London Centre for Neglected Tropical Disease Research, Department of Infectious Disease Epidemiology, Imperial College London, London, United Kingdom.
PLoS Negl Trop Dis. 2021 May 13;15(5):e0009351. doi: 10.1371/journal.pntd.0009351. eCollection 2021 May.

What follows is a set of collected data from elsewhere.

(* ===== verification/WorkerConfig.v ===== *)
(** * [djq-worker::config]: the worker's configuration

    [WorkerConfig] of [crates/worker/src/config.rs], read from an environment
    given as a function from variable names. *)

From S2P Require Import Prelude Externals RustStr Float64.
From Stdlib Require Import Ascii.
From stdpp Require Import options.

Record WorkerConfig := mkWorkerConfig {
  wc_id : Uuid;
  wc_hostname : string;
  wc_queues : list string;
  wc_concurrency : Z;
  wc_lease_secs : Z;
  wc_poll_interval : Duration;
  wc_heartbeat_interval : Duration;
  wc_shutdown_grace : Duration;
}.

#[export] Instance eta_WorkerConfig : Eta WorkerConfig := λ c, mkWorkerConfig
  (wc_id c) (wc_hostname c) (wc_queues c) (wc_concurrency c) (wc_lease_secs c)
  (wc_poll_interval c) (wc_heartbeat_interval c) (wc_shutdown_grace c).

(** [Default], with the drawn [Uuid::new_v4()]. *)
Definition worker_config_default (new_v4 : Uuid) : WorkerConfig := {|
  wc_id := new_v4;
  wc_hostname := "unknown";
  wc_queues := ["default"%string];
  wc_concurrency := 8;
  wc_lease_secs := 30;
  wc_poll_interval := from_millis 500;
  wc_heartbeat_interval := from_secs 10;
  wc_shutdown_grace := from_secs 30;
|}.

(** [std::env::var(key).ok()] *)
Definition environment : Type := string → option string.

Definition env_parse (env : environment) (key : string) : option Z :=
  v ← env key; parse_i64 (str_trim v).

(** The queues of [WORKER_QUEUES]. *)
Definition parse_queues (q : string) : list string :=
  filter (λ s, str_is_empty s = false) (str_trim <$> str_split ","%char q).

(** [if let Some(n) = o { cfg = f(n) }] *)
Definition with_var {A} (o : option A) (f : A → WorkerConfig → WorkerConfig)
    (cfg : WorkerConfig) : WorkerConfig :=
  match o with Some a => f a cfg | None => cfg end.

Definition worker_from_env (env : environment) (new_v4 : Uuid) : WorkerConfig :=
  let cfg := worker_config_default new_v4 in
  let cfg := with_var (env "HOSTNAME"%string)
    (λ h cfg, if str_is_empty h then cfg else cfg <| wc_hostname := h |>) cfg in
  let cfg := with_var (env "WORKER_QUEUES"%string)
    (λ q cfg, match parse_queues q with
              | [] => cfg
              | queues => cfg <| wc_queues := queues |>
              end) cfg in
  let cfg := with_var (env_parse env "WORKER_CONCURRENCY")
    (λ n cfg, cfg <| wc_concurrency := Z.max (as_u64 n) 1 |>) cfg in
  let cfg := with_var (env_parse env "WORKER_LEASE_SECS")
    (λ n cfg, cfg <| wc_lease_secs := Z.max n 1 |>) cfg in
  let cfg := with_var (env_parse env "WORKER_POLL_MS")
    (λ n cfg, cfg <| wc_poll_interval := from_millis (as_u64 (Z.max n 10)) |>) cfg in
  let cfg := with_var (env_parse env "WORKER_HEARTBEAT_SECS")
    (λ n cfg, cfg <| wc_heartbeat_interval := from_secs (as_u64 (Z.max n 1)) |>) cfg in
  with_var (env_parse env "WORKER_SHUTDOWN_GRACE_SECS")
    (λ n cfg, cfg <| wc_shutdown_grace := from_secs (as_u64 (Z.max n 1)) |>) cfg.

Lemma env_parse_range env key n : env_parse env key = Some n → is_i64 n.
Proof. unfold env_parse. destruct (env key); [|done]. apply parse_i64_range. Qed.

Lemma as_u64_range n : 0 ≤ as_u64 n ≤ u64_max.
Proof. unfold as_u64, u64_max. pose proof (Z.mod_pos_bound n (2 ^ 64)). lia. Qed.

(** Each field of the result, on its own. *)
Lemma worker_from_env_fields env u :
  let c := worker_from_env env u in
  wc_queues c = match env "WORKER_QUEUES"%string with
                | Some q => match parse_queues q with [] => ["default"%string] | qs => qs end
                | None => ["default"%string] end ∧
  wc_concurrency c = match env_parse env "WORKER_CONCURRENCY" with
                     | Some n => Z.max (as_u64 n) 1 | None => 8 end ∧
  wc_lease_secs c = match env_parse env "WORKER_LEASE_SECS" with
                    | Some n => Z.max n 1 | None => 30 end ∧
  wc_poll_interval c = from_millis match env_parse env "WORKER_POLL_MS" with
                       | Some n => as_u64 (Z.max n 10) | None => 500 end ∧
  wc_heartbeat_interval c = from_secs match env_parse env "WORKER_HEARTBEAT_SECS" with
                       | Some n => as_u64 (Z.max n 1) | None => 10 end ∧
  wc_shutdown_grace c = from_secs match env_parse env "WORKER_SHUTDOWN_GRACE_SECS" with
                       | Some n => as_u64 (Z.max n 1) | None => 30 end.
Proof.
  cbv zeta. unfold worker_from_env, with_var.
  destruct (env "HOSTNAME"%string) as [h|]; [destruct (str_is_empty h)|];
  (destruct (env "WORKER_QUEUES"%string) as [q|]; [destruct (parse_queues q)|]);
  destruct (env_parse env "WORKER_CONCURRENCY"), (env_parse env "WORKER_LEASE_SECS"),
    (env_parse env "WORKER_POLL_MS"), (env_parse env "WORKER_HEARTBEAT_SECS"),
    (env_parse env "WORKER_SHUTDOWN_GRACE_SECS"); by split_and!.
Qed.

(** Whatever the environment holds, the configuration is usable: at least
    one queue and no empty queue name, at least one concurrent job, a lease of
    at least a second, a poll of at least 10 ms, a heartbeat and a shutdown
    grace of at least a second; an unset or unparsable variable leaves the
    default. *)
Theorem worker_config_well_formed env u :
  let c := worker_from_env env u in
  wc_queues c ≠ [] ∧ (∀ q, q ∈ wc_queues c → q ≠ ""%string) ∧
  1 ≤ wc_concurrency c ≤ u64_max ∧ 1 ≤ wc_lease_secs c ≤ i64_max ∧
  (10 ≤ dur_secs (wc_poll_interval c) * 1000 + dur_nanos (wc_poll_interval c) / 1000000) ∧
  1 ≤ dur_secs (wc_heartbeat_interval c) ∧ 1 ≤ dur_secs (wc_shutdown_grace c) ∧
  (env_parse env "WORKER_CONCURRENCY" = None → wc_concurrency c = 8) ∧
  (env_parse env "WORKER_LEASE_SECS" = None → wc_lease_secs c = 30).
Proof.
  intros c. destruct (worker_from_env_fields env u) as (Hq & Hc & Hl & Hp & Hh & Hs).
  fold c in Hq, Hc, Hl, Hp, Hh, Hs. rewrite Hq, Hc, Hl, Hp, Hh, Hs. clear Hq Hc Hl Hp Hh Hs c.
  assert (∀ k n, env_parse env k = Some n → ∀ lo, 1 ≤ lo ≤ 10 →
            as_u64 (Z.max n lo) = Z.max n lo) as Hu64.
  { intros k n Hn lo Hlo. apply env_parse_range in Hn. unfold is_i64, i64_min, i64_max in Hn.
    apply as_u64_small. unfold u64_max. lia. }
  split_and!.
  - repeat case_match; done.
  - intros q. destruct (env "WORKER_QUEUES"%string) as [s|]; [|by intros ->%list_elem_of_singleton].
    destruct (parse_queues s) as [|q0 qs] eqn:Hqs; [by intros ->%list_elem_of_singleton|].
    intros Hin. rewrite <- Hqs in Hin. unfold parse_queues in Hin.
    apply list_elem_of_filter in Hin as [He _]. by intros ->.
  - destruct (env_parse env _); lia.
  - destruct (env_parse env _) as [z|]; [|unfold u64_max; lia].
    pose proof (as_u64_range z). unfold u64_max in *. lia.
  - clear. destruct (env_parse env _); [apply Z.le_max_r|lia].
  - destruct (env_parse env _) as [z|] eqn:Hn; [|unfold i64_max; lia]. apply env_parse_range in Hn.
    unfold is_i64, i64_max in *. lia.
  - cbn. destruct (env_parse env _) as [z|] eqn:Hn; [|done]. rewrite (Hu64 _ _ Hn) by lia.
    rewrite Z.div_mul by done. pose proof (Z.div_mod (Z.max z 10) 1000 ltac:(done)). lia.
  - cbn. destruct (env_parse env _) as [z|] eqn:Hn; [rewrite (Hu64 _ _ Hn) by lia|]; lia.
  - cbn. destruct (env_parse env _) as [z|] eqn:Hn; [rewrite (Hu64 _ _ Hn) by lia|]; lia.
  - by intros ->.
  - by intros ->.
Qed.

(** The largest semaphore [tokio] accepts; [Semaphore::new] panics above. *)
Definition semaphore_max_permits : Z := u64_max / 8.

(** A negative [WORKER_CONCURRENCY] is cast to [usize] before it is
    clamped: it becomes an enormous concurrency, which
    [Semaphore::new] refuses with a panic, and not the documented minimum. *)
Theorem negative_concurrency_wraps env u n :
  env_parse env "WORKER_CONCURRENCY" = Some n → n < 0 →
  wc_concurrency (worker_from_env env u) = 2 ^ 64 + n ∧
  semaphore_max_permits < wc_concurrency (worker_from_env env u).
Proof.
  intros Hn Hneg. destruct (worker_from_env_fields env u) as (_ & -> & _). rewrite Hn.
  apply env_parse_range in Hn. unfold is_i64, i64_min in Hn.
  assert (as_u64 n = 2 ^ 64 + n) as ->.
  { unfold as_u64. rewrite <- (Z.mod_add n 1) by done. rewrite Z.mod_small by lia. lia. }
  unfold semaphore_max_permits, u64_max. change ((2 ^ 64 - 1) / 8) with (2 ^ 61 - 1). lia.
Qed.

Lemma negative_concurrency_wraps_witness :
  let env := λ k, if String.eqb k "WORKER_CONCURRENCY" then Some " -1 "%string else None in
  wc_concurrency (worker_from_env env 0%N) = 18446744073709551615.
Proof.
  intros env. apply (negative_concurrency_wraps env 0%N (-1)); [reflexivity|lia].
Defined.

Locally tailored interventions for neglected tropical diseases (NTDs) are becoming increasingly important for ensuring that the World Health Organization (WHO) goals for control and elimination are reached. Mathematical models, such as those developed by the NTD Modelling Consortium, are able to offer recommendations on interventions but remain constrained by the data currently available. Data collection for NTDs needs to be strengthened as better data are required to indirectly inform transmission in an area. Addressing specific data needs will improve our modelling recommendations, enabling more accurate tailoring of interventions and assessment of their progress. In this collection, we discuss the data needs for several NTDs, specifically gambiense human African trypanosomiasis, lymphatic filariasis, onchocerciasis, schistosomiasis, soil-transmitted helminths (STH), trachoma, and visceral leishmaniasis. Similarities in the data needs for these NTDs highlight the potential for integration across these diseases and where possible, a wider spectrum of diseases.
针对被忽视的热带病(NTDs)的本地化干预措施对于确保世界卫生组织(WHO)控制和消除目标的实现变得越来越重要。数学模型,如 NTD 建模联盟开发的模型,能够提供干预措施的建议,但仍然受到当前可用数据的限制。需要加强 NTD 数据收集,因为需要更好的数据来间接了解一个地区的传播情况。解决具体的数据需求将改进我们的建模建议,使干预措施的定制更加准确,并评估其进展。在本集中,我们讨论了几种 NTD 的数据需求,特别是冈比亚人体锥虫病、淋巴丝虫病、盘尾丝虫病、血吸虫病、土壤传播性蠕虫(STH)、沙眼和内脏利什曼病。这些 NTD 的数据需求的相似之处突出了这些疾病之间潜在的整合,以及在可能的情况下,更广泛的疾病范围。